> Task description
All entries below must be given again exactly as they stand.

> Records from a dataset
┏━━

(* ===== verification/ExamplePrograms.v ===== *)
(** * ExamplePrograms: the programs of [examples/]

    Each program is its client part and the server it builds, up to [Start]
    (Process.v).  [log.Fatal] ends it, so an error ends the definition.  The
    lines the programs print are left out, as are the deferred [Close] and the
    handler of SIGINT: a handler that prints and returns nil is [prints]. *)
From S2P Require Import Config Prelude Float Keys Redis Lua Keyspace Job Scripts Queue ScriptSpecs QueueSpecs EnqueueSpecs FinishSpecs SweepSpecs Places Liveness Order Winter Client Json Workflow Cron RateLimit Recovery Handler Server ServerSpecs SettleSpecs Cli Moves Texts Lifecycle System Programs ServerPrograms Connect Typed.

Open Scope string_scope.
Open Scope Z_scope.
Open Scope list_scope.

(** ** The tasks *)

(* examples/basic *)
Record SendEmail : Type := { To : string; Subject : string; Body : string }.
(* examples/priority *)
Record PriorityTask : Type := { TaskName : string }.
(* examples/workflows *)
Record ProcessOrder : Type := { OrderID : string }.
Record GenerateInvoice : Type := { InvoiceOrderID : string }.
Record SendReceipt : Type := { ReceiptOrderID : string }.
Record Build : Type := { OS : string; Arch : string }.
Record Deploy : Type := { Version : string }.
(* examples/cron *)
Inductive CleanupExpiredSessions : Type := cleanup_expired_sessions.
Record GenerateDailyReport : Type := { DailyReportType : string }.
(* examples/graceful-shutdown *)
Record ProcessReport : Type := { ReportID : string }.
(* examples/multi-queue/tasks *)
Record ProcessPayment : Type := { PaymentID : string; Amount : Z }.
Record SendNotification : Type := { UserID : Z; NotificationMessage : string }.
Record GenerateReport : Type := { ReportType : string }.

Definition payment_options : TaskOptions := {|
  tQueue := "payments"; tMaxRetries := 10; tTimeout := 0;
  tBackoff := Some (exponentialBackoff (500 * Millisecond)); tRateLimit := {| Max := 0; Per := 0 |} |}.
Definition report_options : TaskOptions := {|
  tQueue := "low"; tMaxRetries := 3; tTimeout := 0; tBackoff := None; tRateLimit := {| Max := 0; Per := 0 |} |}.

┗━━

> Solution for this task
(* ===== verification/ExamplePrograms.v ===== *)
(** * ExamplePrograms: the programs of [examples/]

    Each program is its client part and the server it builds, up to [Start]
    (Process.v).  [log.Fatal] ends it, so an error ends the definition.  The
    lines the programs print are left out, as are the deferred [Close] and the
    handler of SIGINT: a handler that prints and returns nil is [prints]. *)
From S2P Require Import Config Prelude Float Keys Redis Lua Keyspace Job Scripts Queue ScriptSpecs QueueSpecs EnqueueSpecs FinishSpecs SweepSpecs Places Liveness Order Winter Client Json Workflow Cron RateLimit Recovery Handler Server ServerSpecs SettleSpecs Cli Moves Texts Lifecycle System Programs ServerPrograms Connect Typed.

Open Scope string_scope.
Open Scope Z_scope.
Open Scope list_scope.

(** ** The tasks *)

(* examples/basic *)
Record SendEmail : Type := { To : string; Subject : string; Body : string }.
(* examples/priority *)
Record PriorityTask : Type := { TaskName : string }.
(* examples/workflows *)
Record ProcessOrder : Type := { OrderID : string }.
Record GenerateInvoice : Type := { InvoiceOrderID : string }.
Record SendReceipt : Type := { ReceiptOrderID : string }.
Record Build : Type := { OS : string; Arch : string }.
Record Deploy : Type := { Version : string }.
(* examples/cron *)
Inductive CleanupExpiredSessions : Type := cleanup_expired_sessions.
Record GenerateDailyReport : Type := { DailyReportType : string }.
(* examples/graceful-shutdown *)
Record ProcessReport : Type := { ReportID : string }.
(* examples/multi-queue/tasks *)
Record ProcessPayment : Type := { PaymentID : string; Amount : Z }.
Record SendNotification : Type := { UserID : Z; NotificationMessage : string }.
Record GenerateReport : Type := { ReportType : string }.

Definition payment_options : TaskOptions := {|
  tQueue := "payments"; tMaxRetries := 10; tTimeout := 0;
  tBackoff := Some (exponentialBackoff (500 * Millisecond)); tRateLimit := {| Max := 0; Per := 0 |} |}.
Definition report_options : TaskOptions := {|
  tQueue := "low"; tMaxRetries := 3; tTimeout := 0; tBackoff := None; tRateLimit := {| Max := 0; Per := 0 |} |}.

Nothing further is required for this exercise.